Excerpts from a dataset

▬▬▬▬▬▬▬▬▬▬

(* ===== verification/BuddySpec.v ===== *)
(** * Abstract buddy allocator: tilings of the pool by blocks

    The abstract state of [Buddy.v] is the list of blocks that tile the pool in
    address order.  This file gives the steps on tilings that allocation and
    deallocation promise, the relation between a tiling and the frame array,
    and the relation between its free blocks and the intrusive free lists. *)

From S2P Require Import Prelude Config IList Buddy.

(** ** Blocks and steps *)

Inductive bkind := Free | Alloc | Pool | Reserved.

#[export] Instance bkind_eq_dec : EqDecision bkind.
Proof. solve_decision. Defined.

Record block := Block { b_idx : Z; b_order : Z; b_kind : bkind }.

#[export] Instance block_eq_dec : EqDecision block.
Proof. solve_decision. Defined.

Definition b_end (k : block) : Z := b_idx k + 2 ^ b_order k.

Definition head_state (k : bkind) : page_state :=
  match k with
  | Free => PAGE_STATE_FREE_HEAD
  | Alloc => PAGE_STATE_ALLOC_PAGE_HEAD
  | Pool => PAGE_STATE_ALLOC_CHUNK_POOL
  | Reserved => PAGE_STATE_RESERVED
  end.

Definition tail_state (k : bkind) : page_state :=
  match k with Free => PAGE_STATE_FREE_TAIL | _ => PAGE_STATE_ALLOC_PAGE_TAIL end.

(** The upper halves released when a block of order [ord + n] is cut down to
    order [ord]: one block of each order from [ord] up. *)
Fixpoint split_rest (n : nat) (idx ord : Z) : list block :=
  match n with
  | O => []
  | S n => Block (idx + 2 ^ ord) ord Free :: split_rest n idx (ord + 1)
  end.

(** Allocation of a block of order [ord]: a smallest free block that is large
    enough is cut down to size. *)
Definition alloc_step (ord : Z) (bs : list block) (idx : Z) (bs' : list block) : Prop :=
  exists bs1 cur bs2,
    bs = bs1 ++ Block idx cur Free :: bs2 /\ ord <= cur /\
    (forall k, k ∈ bs -> b_kind k = Free -> ord <= b_order k -> cur <= b_order k) /\
    bs' = bs1 ++ Block idx ord Alloc :: split_rest (Z.to_nat (cur - ord)) idx ord ++ bs2.

(** Merging: the block being freed between the blocks before and after it. *)
Inductive merges : list block * (Z * Z) * list block -> list block * (Z * Z) * list block -> Prop :=
  | merges_refl bs1 io bs2 : merges (bs1, io, bs2) (bs1, io, bs2)
  | merges_right bs1 idx ord bs2 r :
      ord < BUDDY_MAX_ORDER -> Z.lxor idx (2 ^ ord) = idx + 2 ^ ord ->
      merges (bs1, (idx, ord + 1), bs2) r ->
      merges (bs1, (idx, ord), Block (idx + 2 ^ ord) ord Free :: bs2) r
  | merges_left bs1 idx ord bs2 r :
      ord < BUDDY_MAX_ORDER -> Z.lxor idx (2 ^ ord) = idx - 2 ^ ord ->
      merges (bs1, (idx - 2 ^ ord, ord + 1), bs2) r ->
      merges (bs1 ++ [Block (idx - 2 ^ ord) ord Free], (idx, ord), bs2) r.

(** Deallocation of the block at [idx]: it becomes free and is merged with its
    buddy until the buddy is not a free block of the same order. *)
Definition free_step (idx : Z) (bs bs' : list block) : Prop :=
  exists bs1 ord bs2 bs1' idx' ord' bs2',
    bs = bs1 ++ Block idx ord Alloc :: bs2 /\
    merges (bs1, (idx, ord), bs2) (bs1', (idx', ord'), bs2') /\
    (ord' < BUDDY_MAX_ORDER -> Block (Z.lxor idx' (2 ^ ord')) ord' Free ∉ bs1' ++ bs2') /\
    bs' = bs1' ++ Block idx' ord' Free :: bs2'.

(** ** Tilings *)

Definition frame_is (fa : gmap Z frame) (i : Z) (s : page_state) (o : Z) : Prop :=
  exists f, fa !! i = Some f /\ state f = s /\ order f = o.

Record block_ok (fa : gmap Z frame) (k : block) : Prop := {
  bo_order : 0 <= b_order k <= BUDDY_MAX_ORDER;
  bo_align : (2 ^ b_order k | b_idx k);
  bo_single : b_kind k = Pool \/ b_kind k = Reserved -> b_order k = 0;
  bo_head : frame_is fa (b_idx k) (head_state (b_kind k)) (b_order k);
  bo_tail : forall j, b_idx k < j < b_end k -> frame_is fa j (tail_state (b_kind k)) (-1);
}.

Fixpoint tiled (fa : gmap Z frame) (lo hi : Z) (bs : list block) : Prop :=
  match bs with
  | [] => lo = hi
  | k :: bs => b_idx k = lo /\ block_ok fa k /\ tiled fa (b_end k) hi bs
  end.

Lemma block_ok_end fa k : block_ok fa k -> b_idx k < b_end k.
Proof. intros [? _ _ _ _]. unfold b_end. pose proof (pow2_pos (b_order k)). lia. Qed.

Lemma tiled_le fa lo hi bs : tiled fa lo hi bs -> lo <= hi.
Proof.
  revert lo. induction bs as [| k bs IH]; simpl; intros lo; [lia |].
  intros (<- & Hk & ?%IH). apply block_ok_end in Hk. lia.
Qed.

Lemma tiled_app fa lo hi bs1 bs2 :
  tiled fa lo hi (bs1 ++ bs2) <-> exists mid, tiled fa lo mid bs1 /\ tiled fa mid hi bs2.
Proof.
  revert lo. induction bs1 as [| k bs1 IH]; simpl; intros lo.
  - split; [eauto | by intros (? & -> & ?)].
  - rewrite IH. naive_solver.
Qed.

(** A tiling around a block: what is before, the block, what is after. *)
Lemma tiled_focus fa lo hi bs1 k bs2 :
  tiled fa lo hi (bs1 ++ k :: bs2) <->
  tiled fa lo (b_idx k) bs1 /\ block_ok fa k /\ tiled fa (b_end k) hi bs2.
Proof. rewrite tiled_app. simpl. naive_solver. Qed.

Lemma block_ok_ext fa fa' k :
  (forall j, b_idx k <= j < b_end k -> fa' !! j = fa !! j) -> block_ok fa k -> block_ok fa' k.
Proof.
  intros Hext Hk. pose proof (block_ok_end _ _ Hk). destruct Hk as [? ? ? [f ?] Ht]. split; try done.
  - exists f. rewrite Hext by lia. done.
  - intros j Hj. destruct (Ht j Hj) as [g ?]. exists g. rewrite Hext by lia. done.
Qed.

Lemma tiled_ext fa fa' lo hi bs :
  (forall j, lo <= j < hi -> fa' !! j = fa !! j) -> tiled fa lo hi bs -> tiled fa' lo hi bs.
Proof.
  revert lo. induction bs as [| k bs IH]; simpl; intros lo Hext; [done |].
  intros (<- & Hk & Hbs). pose proof (tiled_le _ _ _ _ Hbs). pose proof (block_ok_end _ _ Hk).
  split_and!; [done | |].
  - eapply block_ok_ext; [| done]. intros. apply Hext. lia.
  - apply IH; [| done]. intros. apply Hext. lia.
Qed.

Lemma tiled_elem fa lo hi bs k :
  tiled fa lo hi bs -> k ∈ bs -> lo <= b_idx k /\ b_end k <= hi /\ block_ok fa k.
Proof.
  intros Ht [bs1 [bs2 ->]]%list_elem_of_split. apply tiled_focus in Ht as (H1 & H2 & H3).
  apply tiled_le in H1, H3. done.
Qed.

(** Every page belongs to a block. *)
Lemma tiled_cover fa lo hi bs i :
  tiled fa lo hi bs -> lo <= i < hi ->
  exists bs1 k bs2, bs = bs1 ++ k :: bs2 /\ b_idx k <= i < b_end k.
Proof.
  revert lo. induction bs as [| k bs IH]; simpl; intros lo; [lia |].
  intros (<- & Hk & Hbs) Hi. destruct (Z.ltb_spec i (b_end k)).
  - exists [], k, bs. split; [done | lia].
  - destruct (IH _ Hbs) as (bs1 & k' & bs2 & -> & ?); [lia |]. by exists (k :: bs1), k', bs2.
Qed.

(** The block of a page is determined by the page. *)
Lemma tiled_disjoint fa lo hi bs k k' i :
  tiled fa lo hi bs -> k ∈ bs -> k' ∈ bs ->
  b_idx k <= i < b_end k -> b_idx k' <= i < b_end k' -> k = k'.
Proof.
  revert lo. induction bs as [| m bs IH]; simpl; intros lo; [set_solver |].
  intros (<- & Hm & Hbs) [-> | Hk]%elem_of_cons [-> | Hk']%elem_of_cons Hi Hi'.
  - done.
  - apply (tiled_elem _ _ _ _ _ Hbs) in Hk'. lia.
  - apply (tiled_elem _ _ _ _ _ Hbs) in Hk. lia.
  - by eapply IH.
Qed.

Lemma tiled_same_idx fa lo hi bs k k' :
  tiled fa lo hi bs -> k ∈ bs -> k' ∈ bs -> b_idx k = b_idx k' -> k = k'.
Proof.
  intros Ht Hk Hk' E. pose proof (tiled_elem _ _ _ _ _ Ht Hk) as (_ & _ & Ho%block_ok_end).
  pose proof (tiled_elem _ _ _ _ _ Ht Hk') as (_ & _ & Ho'%block_ok_end).
  eapply (tiled_disjoint _ _ _ _ _ _ (b_idx k)); try done; lia.
Qed.

Lemma tiled_nodup fa lo hi bs : tiled fa lo hi bs -> NoDup (b_idx <$> bs).
Proof.
  revert lo. induction bs as [| k bs IH]; simpl; intros lo; [intros; constructor |].
  intros (<- & Hk & Hbs). apply NoDup_cons. split; [| by eapply IH].
  intros (k' & E & Hk')%list_elem_of_fmap. apply (tiled_elem _ _ _ _ _ Hbs) in Hk'.
  apply block_ok_end in Hk. lia.
Qed.

(** Reading a head state in the frame array finds the block. *)
Lemma tiled_head fa lo hi bs i f k :
  tiled fa lo hi bs -> lo <= i < hi -> fa !! i = Some f -> state f = head_state k ->
  exists bs1 bs2, bs = bs1 ++ Block i (order f) k :: bs2.
Proof.
  intros Ht Hi Hf Hs. destruct (tiled_cover _ _ _ _ _ Ht Hi) as (bs1 & m & bs2 & -> & Hm).
  apply tiled_focus in Ht as (_ & Hok & _). destruct (decide (b_idx m = i)) as [<- | Hne].
  - destruct (bo_head _ _ Hok) as (f' & Hf' & Hs' & Ho'). simplify_eq.
    assert (b_kind m = k) as <- by (destruct (b_kind m), k; simpl in *; congruence).
    exists bs1, bs2. rewrite Ho'. by destruct m.
  - destruct (bo_tail _ _ Hok i) as (f' & Hf' & Hs' & _); [lia |]. simplify_eq.
    destruct (b_kind m), k; simpl in *; congruence.
Qed.

(** ** Free lists *)

Definition is_free (ord : Z) (k : block) : Prop := b_kind k = Free /\ b_order k = ord.

#[export] Instance is_free_dec ord k : Decision (is_free ord k).
Proof. unfold is_free. apply _. Defined.

Definition free_idxs (ord : Z) (bs : list block) : list Z := b_idx <$> filter (is_free ord) bs.

(** The free list of each order holds the heads of the free blocks of that order. *)
Definition lists_ok (l : store bnode) (bs : list block) : Prop :=
  forall ord, 0 <= ord <= BUDDY_MAX_ORDER ->
  exists xs, is_list l (FreeArea ord) (FrameNode <$> xs) /\ xs ≡ₚ free_idxs ord bs.

Lemma free_idxs_perm ord bs bs' : bs ≡ₚ bs' -> free_idxs ord bs ≡ₚ free_idxs ord bs'.
Proof. intros Hp. unfold free_idxs. by rewrite Hp. Qed.

Lemma lists_ok_perm l bs bs' : bs ≡ₚ bs' -> lists_ok l bs -> lists_ok l bs'.
Proof.
  intros Hp Hl ord Ho. destruct (Hl ord Ho) as (xs & ? & Hxs). exists xs. split; [done |].
  rewrite Hxs. by apply free_idxs_perm.
Qed.

Lemma elem_free_idxs ord bs i : i ∈ free_idxs ord bs <-> Block i ord Free ∈ bs.
Proof.
  unfold free_idxs. rewrite list_elem_of_fmap. split.
  - intros ([j o k] & -> & [[??] ?]%list_elem_of_filter). simpl in *. by subst.
  - intros Hin. exists (Block i ord Free). split; [done |]. by apply list_elem_of_filter.
Qed.

Lemma free_idxs_cons_ne ord k bs : ~ is_free ord k -> free_idxs ord (k :: bs) = free_idxs ord bs.
Proof. intros ?. unfold free_idxs. by rewrite filter_cons_False. Qed.

Lemma free_idxs_cons_eq ord i bs : free_idxs ord (Block i ord Free :: bs) = i :: free_idxs ord bs.
Proof. unfold free_idxs. by rewrite filter_cons_True. Qed.

(** A block that is not free is not on the lists. *)
Lemma lists_ok_nonfree l k bs : b_kind k <> Free -> lists_ok l (k :: bs) <-> lists_ok l bs.
Proof.
  intros Hk. split; intros Hl ord Ho; destruct (Hl ord Ho) as (xs & ? & Hxs); exists xs;
    (split; [done |]).
  - rewrite free_idxs_cons_ne in Hxs by (unfold is_free; tauto). done.
  - rewrite free_idxs_cons_ne by (unfold is_free; tauto). done.
Qed.

(** The nodes of two lists of different orders are distinct. *)
Lemma lists_apart bs o o' xs xs' :
  NoDup (b_idx <$> bs) -> o <> o' -> xs ≡ₚ free_idxs o bs -> xs' ≡ₚ free_idxs o' bs ->
  forall n, n ∈ FreeArea o :: (FrameNode <$> xs) -> n ∉ FreeArea o' :: (FrameNode <$> xs').
Proof.
  intros Hnd Hne Hxs Hxs' n. rewrite !elem_of_cons, !list_elem_of_fmap.
  intros [-> | (i & -> & Hi)] [E | (j & E & Hj)]; simplify_eq.
  rewrite Hxs, elem_free_idxs in Hi. rewrite Hxs', elem_free_idxs in Hj.
  apply list_elem_of_split in Hi as (bs1 & bs2 & ->).
  rewrite fmap_app, fmap_cons in Hnd. apply NoDup_app in Hnd as (_ & H1 & [H2 _]%NoDup_cons).
  apply elem_of_app in Hj as [Hj | [Hj | Hj]%elem_of_cons]; [| congruence |].
  - apply (H1 j); [apply list_elem_of_fmap; by exists (Block j o' Free) | by left].
  - apply H2. apply list_elem_of_fmap. by exists (Block j o' Free).
Qed.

▬▬▬▬▬▬▬▬▬▬

## Work to complete
Please write out, exactly as they appear above, only the lines in the stretch from the line with "exists bs1 cur" through the line with "exists f, fa".

## Answer to the problem
  exists bs1 cur bs2,
    bs = bs1 ++ Block idx cur Free :: bs2 /\ ord <= cur /\
    (forall k, k ∈ bs -> b_kind k = Free -> ord <= b_order k -> cur <= b_order k) /\
    bs' = bs1 ++ Block idx ord Alloc :: split_rest (Z.to_nat (cur - ord)) idx ord ++ bs2.

(** Merging: the block being freed between the blocks before and after it. *)
Inductive merges : list block * (Z * Z) * list block -> list block * (Z * Z) * list block -> Prop :=
  | merges_refl bs1 io bs2 : merges (bs1, io, bs2) (bs1, io, bs2)
  | merges_right bs1 idx ord bs2 r :
      ord < BUDDY_MAX_ORDER -> Z.lxor idx (2 ^ ord) = idx + 2 ^ ord ->
      merges (bs1, (idx, ord + 1), bs2) r ->
      merges (bs1, (idx, ord), Block (idx + 2 ^ ord) ord Free :: bs2) r
  | merges_left bs1 idx ord bs2 r :
      ord < BUDDY_MAX_ORDER -> Z.lxor idx (2 ^ ord) = idx - 2 ^ ord ->
      merges (bs1, (idx - 2 ^ ord, ord + 1), bs2) r ->
      merges (bs1 ++ [Block (idx - 2 ^ ord) ord Free], (idx, ord), bs2) r.

(** Deallocation of the block at [idx]: it becomes free and is merged with its
    buddy until the buddy is not a free block of the same order. *)
Definition free_step (idx : Z) (bs bs' : list block) : Prop :=
  exists bs1 ord bs2 bs1' idx' ord' bs2',
    bs = bs1 ++ Block idx ord Alloc :: bs2 /\
    merges (bs1, (idx, ord), bs2) (bs1', (idx', ord'), bs2') /\
    (ord' < BUDDY_MAX_ORDER -> Block (Z.lxor idx' (2 ^ ord')) ord' Free ∉ bs1' ++ bs2') /\
    bs' = bs1' ++ Block idx' ord' Free :: bs2'.

(** ** Tilings *)

Definition frame_is (fa : gmap Z frame) (i : Z) (s : page_state) (o : Z) : Prop :=
  exists f, fa !! i = Some f /\ state f = s /\ order f = o.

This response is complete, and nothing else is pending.